▸ TASK TO CARRY OUT: Using the records below, write out again exactly the lines that begin at the line containing "(* ===== verification/Runtime.v ===== *)" and end at the line containing "instance and its", and no other lines.
#### DATA TO EXAMINE
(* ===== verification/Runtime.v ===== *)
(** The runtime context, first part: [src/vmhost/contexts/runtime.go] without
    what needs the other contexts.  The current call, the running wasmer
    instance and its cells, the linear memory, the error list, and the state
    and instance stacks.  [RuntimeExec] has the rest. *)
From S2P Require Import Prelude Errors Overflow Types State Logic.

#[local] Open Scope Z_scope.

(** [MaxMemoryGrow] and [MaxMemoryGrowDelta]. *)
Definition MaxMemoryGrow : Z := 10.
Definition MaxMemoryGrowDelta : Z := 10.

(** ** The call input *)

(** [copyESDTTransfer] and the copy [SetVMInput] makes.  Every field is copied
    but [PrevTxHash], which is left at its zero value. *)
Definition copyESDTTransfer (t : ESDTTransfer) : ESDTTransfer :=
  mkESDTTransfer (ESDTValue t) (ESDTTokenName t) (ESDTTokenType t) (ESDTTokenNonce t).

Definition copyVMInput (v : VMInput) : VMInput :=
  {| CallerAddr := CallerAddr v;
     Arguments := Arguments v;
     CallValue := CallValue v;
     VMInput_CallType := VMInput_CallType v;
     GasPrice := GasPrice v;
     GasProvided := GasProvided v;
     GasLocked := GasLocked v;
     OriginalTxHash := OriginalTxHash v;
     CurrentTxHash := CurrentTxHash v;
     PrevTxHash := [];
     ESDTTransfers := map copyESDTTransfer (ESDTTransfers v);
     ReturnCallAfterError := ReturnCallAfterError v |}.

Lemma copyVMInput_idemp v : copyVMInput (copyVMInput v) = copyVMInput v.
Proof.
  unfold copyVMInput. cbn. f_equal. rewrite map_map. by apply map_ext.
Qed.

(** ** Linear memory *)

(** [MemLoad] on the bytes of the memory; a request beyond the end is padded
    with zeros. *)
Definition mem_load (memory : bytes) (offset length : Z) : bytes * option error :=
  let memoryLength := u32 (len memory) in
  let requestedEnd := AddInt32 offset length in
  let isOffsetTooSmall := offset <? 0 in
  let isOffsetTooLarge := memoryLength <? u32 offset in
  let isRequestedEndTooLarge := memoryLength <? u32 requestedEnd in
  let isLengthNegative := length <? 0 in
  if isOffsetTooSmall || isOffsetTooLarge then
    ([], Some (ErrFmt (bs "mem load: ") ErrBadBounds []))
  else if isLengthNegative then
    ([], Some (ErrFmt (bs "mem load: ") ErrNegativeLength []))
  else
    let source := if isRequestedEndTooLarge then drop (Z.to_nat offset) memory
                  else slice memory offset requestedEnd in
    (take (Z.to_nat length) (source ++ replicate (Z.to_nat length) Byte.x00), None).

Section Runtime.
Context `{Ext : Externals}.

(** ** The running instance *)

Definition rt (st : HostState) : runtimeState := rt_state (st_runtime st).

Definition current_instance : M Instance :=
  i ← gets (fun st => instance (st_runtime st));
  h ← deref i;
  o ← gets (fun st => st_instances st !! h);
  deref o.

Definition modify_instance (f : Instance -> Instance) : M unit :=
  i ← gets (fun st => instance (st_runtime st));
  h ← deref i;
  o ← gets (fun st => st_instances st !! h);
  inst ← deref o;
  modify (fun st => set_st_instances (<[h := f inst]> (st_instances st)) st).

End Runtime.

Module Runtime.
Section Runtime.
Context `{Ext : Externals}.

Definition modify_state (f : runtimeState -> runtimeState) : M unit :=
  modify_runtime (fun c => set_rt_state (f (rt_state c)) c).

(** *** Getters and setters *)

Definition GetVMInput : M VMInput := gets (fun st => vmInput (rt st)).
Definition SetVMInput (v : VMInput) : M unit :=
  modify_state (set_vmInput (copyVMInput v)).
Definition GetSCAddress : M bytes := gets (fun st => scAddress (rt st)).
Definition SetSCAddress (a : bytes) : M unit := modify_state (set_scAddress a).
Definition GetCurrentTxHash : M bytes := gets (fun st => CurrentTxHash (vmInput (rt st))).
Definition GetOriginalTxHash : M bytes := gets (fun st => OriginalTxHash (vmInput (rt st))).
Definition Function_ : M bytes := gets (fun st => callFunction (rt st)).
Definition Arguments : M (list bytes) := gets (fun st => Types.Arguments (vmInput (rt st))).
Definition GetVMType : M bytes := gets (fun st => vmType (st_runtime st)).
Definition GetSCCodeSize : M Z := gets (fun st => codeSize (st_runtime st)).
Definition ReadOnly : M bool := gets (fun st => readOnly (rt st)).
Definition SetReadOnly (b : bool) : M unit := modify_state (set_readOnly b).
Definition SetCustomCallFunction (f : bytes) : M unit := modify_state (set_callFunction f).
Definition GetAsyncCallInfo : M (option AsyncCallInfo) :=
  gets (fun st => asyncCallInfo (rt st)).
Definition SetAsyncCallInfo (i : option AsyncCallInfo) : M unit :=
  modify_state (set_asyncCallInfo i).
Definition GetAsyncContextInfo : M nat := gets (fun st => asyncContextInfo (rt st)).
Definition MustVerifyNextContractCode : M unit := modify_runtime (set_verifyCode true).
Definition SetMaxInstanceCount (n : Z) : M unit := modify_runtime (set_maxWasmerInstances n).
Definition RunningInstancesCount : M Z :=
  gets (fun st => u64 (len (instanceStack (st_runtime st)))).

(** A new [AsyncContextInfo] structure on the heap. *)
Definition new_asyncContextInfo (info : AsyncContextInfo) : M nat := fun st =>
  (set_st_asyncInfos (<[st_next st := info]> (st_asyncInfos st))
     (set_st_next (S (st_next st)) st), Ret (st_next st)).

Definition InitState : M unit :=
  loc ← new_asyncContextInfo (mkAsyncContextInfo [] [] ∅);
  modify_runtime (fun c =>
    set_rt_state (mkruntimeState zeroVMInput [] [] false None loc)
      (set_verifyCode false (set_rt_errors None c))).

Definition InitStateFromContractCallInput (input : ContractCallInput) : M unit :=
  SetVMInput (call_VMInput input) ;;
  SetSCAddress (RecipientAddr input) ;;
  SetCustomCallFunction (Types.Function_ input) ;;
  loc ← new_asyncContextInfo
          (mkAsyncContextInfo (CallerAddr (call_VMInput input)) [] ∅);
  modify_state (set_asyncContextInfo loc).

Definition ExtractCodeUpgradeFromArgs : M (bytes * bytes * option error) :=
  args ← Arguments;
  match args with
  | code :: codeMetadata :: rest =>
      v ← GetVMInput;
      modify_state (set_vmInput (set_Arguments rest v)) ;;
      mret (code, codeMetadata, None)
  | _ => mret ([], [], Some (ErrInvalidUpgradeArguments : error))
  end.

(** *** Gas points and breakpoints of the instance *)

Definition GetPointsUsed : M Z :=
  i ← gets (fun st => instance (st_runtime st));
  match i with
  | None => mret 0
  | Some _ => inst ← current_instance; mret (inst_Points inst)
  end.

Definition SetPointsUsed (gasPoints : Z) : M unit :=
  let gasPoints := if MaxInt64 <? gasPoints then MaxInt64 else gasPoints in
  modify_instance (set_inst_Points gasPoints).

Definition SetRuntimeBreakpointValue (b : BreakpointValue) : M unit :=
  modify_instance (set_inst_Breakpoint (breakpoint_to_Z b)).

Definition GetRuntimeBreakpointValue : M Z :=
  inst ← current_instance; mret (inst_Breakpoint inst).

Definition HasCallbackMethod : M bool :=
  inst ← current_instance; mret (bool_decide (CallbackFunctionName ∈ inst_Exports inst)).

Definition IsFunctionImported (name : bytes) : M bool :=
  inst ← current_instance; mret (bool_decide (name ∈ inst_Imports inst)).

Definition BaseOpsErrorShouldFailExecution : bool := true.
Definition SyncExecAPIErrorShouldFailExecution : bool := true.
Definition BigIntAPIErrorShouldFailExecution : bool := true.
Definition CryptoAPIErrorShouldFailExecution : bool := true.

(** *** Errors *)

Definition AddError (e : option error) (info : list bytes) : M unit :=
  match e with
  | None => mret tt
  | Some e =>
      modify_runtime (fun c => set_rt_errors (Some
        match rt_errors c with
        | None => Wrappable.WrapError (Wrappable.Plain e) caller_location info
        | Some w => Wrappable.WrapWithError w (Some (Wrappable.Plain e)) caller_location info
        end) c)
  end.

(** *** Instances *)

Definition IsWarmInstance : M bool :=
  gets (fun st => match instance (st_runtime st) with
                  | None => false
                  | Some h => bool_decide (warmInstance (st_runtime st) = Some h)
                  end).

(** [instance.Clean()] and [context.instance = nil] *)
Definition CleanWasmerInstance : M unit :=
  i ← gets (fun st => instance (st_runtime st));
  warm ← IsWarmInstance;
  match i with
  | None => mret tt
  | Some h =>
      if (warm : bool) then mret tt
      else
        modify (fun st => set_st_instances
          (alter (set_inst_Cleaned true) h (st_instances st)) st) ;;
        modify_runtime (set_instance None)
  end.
########
#### DATA TO EXAMINE
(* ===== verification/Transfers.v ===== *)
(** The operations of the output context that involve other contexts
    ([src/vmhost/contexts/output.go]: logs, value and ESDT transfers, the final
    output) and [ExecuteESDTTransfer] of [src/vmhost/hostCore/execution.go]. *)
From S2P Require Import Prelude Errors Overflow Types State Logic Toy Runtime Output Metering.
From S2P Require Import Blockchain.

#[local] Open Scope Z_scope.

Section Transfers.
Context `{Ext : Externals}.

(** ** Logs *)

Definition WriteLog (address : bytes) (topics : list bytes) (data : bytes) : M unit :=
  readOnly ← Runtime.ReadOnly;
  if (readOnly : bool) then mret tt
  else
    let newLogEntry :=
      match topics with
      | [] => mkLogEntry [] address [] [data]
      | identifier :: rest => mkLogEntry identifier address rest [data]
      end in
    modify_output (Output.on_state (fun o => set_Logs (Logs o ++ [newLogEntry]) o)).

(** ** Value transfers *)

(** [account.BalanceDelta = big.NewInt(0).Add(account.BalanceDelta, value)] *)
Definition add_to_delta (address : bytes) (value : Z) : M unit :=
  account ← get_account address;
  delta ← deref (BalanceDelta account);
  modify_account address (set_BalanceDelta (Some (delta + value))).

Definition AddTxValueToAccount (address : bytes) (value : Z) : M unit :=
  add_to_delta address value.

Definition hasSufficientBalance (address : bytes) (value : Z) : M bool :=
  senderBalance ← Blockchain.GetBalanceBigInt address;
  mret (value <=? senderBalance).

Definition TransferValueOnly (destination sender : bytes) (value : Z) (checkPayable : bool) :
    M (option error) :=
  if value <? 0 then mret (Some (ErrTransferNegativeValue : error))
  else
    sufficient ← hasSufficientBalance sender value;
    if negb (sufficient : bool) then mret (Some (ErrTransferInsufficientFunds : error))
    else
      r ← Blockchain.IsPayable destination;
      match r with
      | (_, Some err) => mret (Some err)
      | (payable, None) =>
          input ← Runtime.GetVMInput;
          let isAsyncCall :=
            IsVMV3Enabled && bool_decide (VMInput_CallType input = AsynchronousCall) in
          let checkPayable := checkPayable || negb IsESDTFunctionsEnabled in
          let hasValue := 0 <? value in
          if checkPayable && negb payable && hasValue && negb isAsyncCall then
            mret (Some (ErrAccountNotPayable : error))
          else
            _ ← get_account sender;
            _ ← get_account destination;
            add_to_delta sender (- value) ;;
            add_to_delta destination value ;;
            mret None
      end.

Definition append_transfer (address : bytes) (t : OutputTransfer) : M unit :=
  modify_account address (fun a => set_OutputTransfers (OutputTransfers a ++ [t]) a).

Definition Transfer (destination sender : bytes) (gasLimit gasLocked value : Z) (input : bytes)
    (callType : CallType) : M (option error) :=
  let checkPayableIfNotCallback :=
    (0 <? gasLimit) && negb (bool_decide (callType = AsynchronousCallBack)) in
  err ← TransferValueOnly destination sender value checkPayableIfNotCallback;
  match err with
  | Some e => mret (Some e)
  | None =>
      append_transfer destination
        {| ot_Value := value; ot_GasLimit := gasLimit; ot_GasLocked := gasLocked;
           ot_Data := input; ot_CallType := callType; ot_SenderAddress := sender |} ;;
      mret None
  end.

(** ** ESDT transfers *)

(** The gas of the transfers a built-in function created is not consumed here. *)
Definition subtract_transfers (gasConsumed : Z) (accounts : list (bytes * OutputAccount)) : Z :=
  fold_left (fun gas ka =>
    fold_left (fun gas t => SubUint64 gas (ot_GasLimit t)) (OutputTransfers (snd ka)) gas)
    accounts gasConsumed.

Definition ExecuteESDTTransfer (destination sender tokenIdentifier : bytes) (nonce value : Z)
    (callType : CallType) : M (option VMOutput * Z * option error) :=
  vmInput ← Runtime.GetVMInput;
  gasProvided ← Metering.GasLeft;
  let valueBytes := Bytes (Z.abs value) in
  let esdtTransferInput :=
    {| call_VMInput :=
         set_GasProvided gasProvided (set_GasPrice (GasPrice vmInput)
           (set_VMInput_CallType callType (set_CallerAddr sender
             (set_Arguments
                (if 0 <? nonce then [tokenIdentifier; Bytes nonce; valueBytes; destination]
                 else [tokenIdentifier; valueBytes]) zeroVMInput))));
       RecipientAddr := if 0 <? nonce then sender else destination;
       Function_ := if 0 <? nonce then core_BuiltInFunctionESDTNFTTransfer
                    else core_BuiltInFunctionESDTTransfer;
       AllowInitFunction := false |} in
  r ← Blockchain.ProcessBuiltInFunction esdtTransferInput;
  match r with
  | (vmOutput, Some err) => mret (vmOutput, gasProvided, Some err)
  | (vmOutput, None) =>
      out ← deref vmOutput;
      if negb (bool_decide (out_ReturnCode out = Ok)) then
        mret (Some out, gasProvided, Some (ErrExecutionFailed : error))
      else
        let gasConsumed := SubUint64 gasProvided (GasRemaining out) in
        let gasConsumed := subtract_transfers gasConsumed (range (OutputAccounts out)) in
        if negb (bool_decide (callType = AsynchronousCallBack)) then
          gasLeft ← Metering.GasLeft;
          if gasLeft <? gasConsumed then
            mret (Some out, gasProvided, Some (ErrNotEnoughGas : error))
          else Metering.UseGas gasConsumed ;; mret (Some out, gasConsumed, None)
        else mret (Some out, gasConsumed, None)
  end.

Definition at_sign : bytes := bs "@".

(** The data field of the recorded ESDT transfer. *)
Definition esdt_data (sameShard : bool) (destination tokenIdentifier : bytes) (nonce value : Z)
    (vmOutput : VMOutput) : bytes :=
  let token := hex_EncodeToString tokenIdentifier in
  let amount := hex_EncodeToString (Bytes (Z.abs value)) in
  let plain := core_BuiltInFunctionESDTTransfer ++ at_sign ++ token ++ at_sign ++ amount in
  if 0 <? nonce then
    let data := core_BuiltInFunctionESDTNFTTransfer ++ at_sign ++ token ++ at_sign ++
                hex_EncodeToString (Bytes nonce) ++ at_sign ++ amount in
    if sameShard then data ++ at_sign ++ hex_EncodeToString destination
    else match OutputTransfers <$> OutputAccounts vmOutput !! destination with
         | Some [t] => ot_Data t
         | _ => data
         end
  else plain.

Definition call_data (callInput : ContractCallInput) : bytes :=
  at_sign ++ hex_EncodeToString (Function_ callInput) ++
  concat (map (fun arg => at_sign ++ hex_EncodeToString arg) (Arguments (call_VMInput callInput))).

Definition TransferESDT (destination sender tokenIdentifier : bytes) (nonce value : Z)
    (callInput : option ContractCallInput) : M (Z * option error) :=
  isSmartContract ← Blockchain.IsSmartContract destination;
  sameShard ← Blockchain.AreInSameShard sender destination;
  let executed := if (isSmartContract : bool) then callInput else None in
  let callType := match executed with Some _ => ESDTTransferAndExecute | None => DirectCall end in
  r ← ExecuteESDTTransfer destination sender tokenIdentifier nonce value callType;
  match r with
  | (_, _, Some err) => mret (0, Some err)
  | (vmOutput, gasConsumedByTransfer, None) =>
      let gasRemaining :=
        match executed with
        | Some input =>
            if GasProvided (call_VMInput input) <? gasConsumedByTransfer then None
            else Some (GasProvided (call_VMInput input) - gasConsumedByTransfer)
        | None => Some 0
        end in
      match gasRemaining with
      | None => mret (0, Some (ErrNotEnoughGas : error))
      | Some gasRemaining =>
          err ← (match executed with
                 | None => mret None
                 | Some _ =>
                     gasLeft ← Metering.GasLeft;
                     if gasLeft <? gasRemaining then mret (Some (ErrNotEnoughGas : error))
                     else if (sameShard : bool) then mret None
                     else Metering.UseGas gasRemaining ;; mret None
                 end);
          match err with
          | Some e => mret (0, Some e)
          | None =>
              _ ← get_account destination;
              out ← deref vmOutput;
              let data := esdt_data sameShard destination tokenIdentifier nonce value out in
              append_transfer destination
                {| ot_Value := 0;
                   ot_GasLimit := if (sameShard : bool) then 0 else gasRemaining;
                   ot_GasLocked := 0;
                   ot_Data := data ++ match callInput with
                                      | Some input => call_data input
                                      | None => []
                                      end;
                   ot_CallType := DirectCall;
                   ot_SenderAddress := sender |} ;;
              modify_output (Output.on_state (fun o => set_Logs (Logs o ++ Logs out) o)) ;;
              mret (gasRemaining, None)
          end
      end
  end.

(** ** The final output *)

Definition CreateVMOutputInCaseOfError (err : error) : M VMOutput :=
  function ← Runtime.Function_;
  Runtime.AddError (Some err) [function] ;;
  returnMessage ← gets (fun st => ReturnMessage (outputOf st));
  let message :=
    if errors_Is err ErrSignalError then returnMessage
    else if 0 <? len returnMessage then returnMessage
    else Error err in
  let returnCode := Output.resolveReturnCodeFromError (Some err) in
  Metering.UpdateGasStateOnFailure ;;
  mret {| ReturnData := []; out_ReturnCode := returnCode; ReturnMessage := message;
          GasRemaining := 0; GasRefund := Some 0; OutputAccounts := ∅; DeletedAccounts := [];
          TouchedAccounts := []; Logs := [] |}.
########
▸ FINISHED TASK:
(* ===== verification/Runtime.v ===== *)
(** The runtime context, first part: [src/vmhost/contexts/runtime.go] without
    what needs the other contexts.  The current call, the running wasmer
    instance and its cells, the linear memory, the error list, and the state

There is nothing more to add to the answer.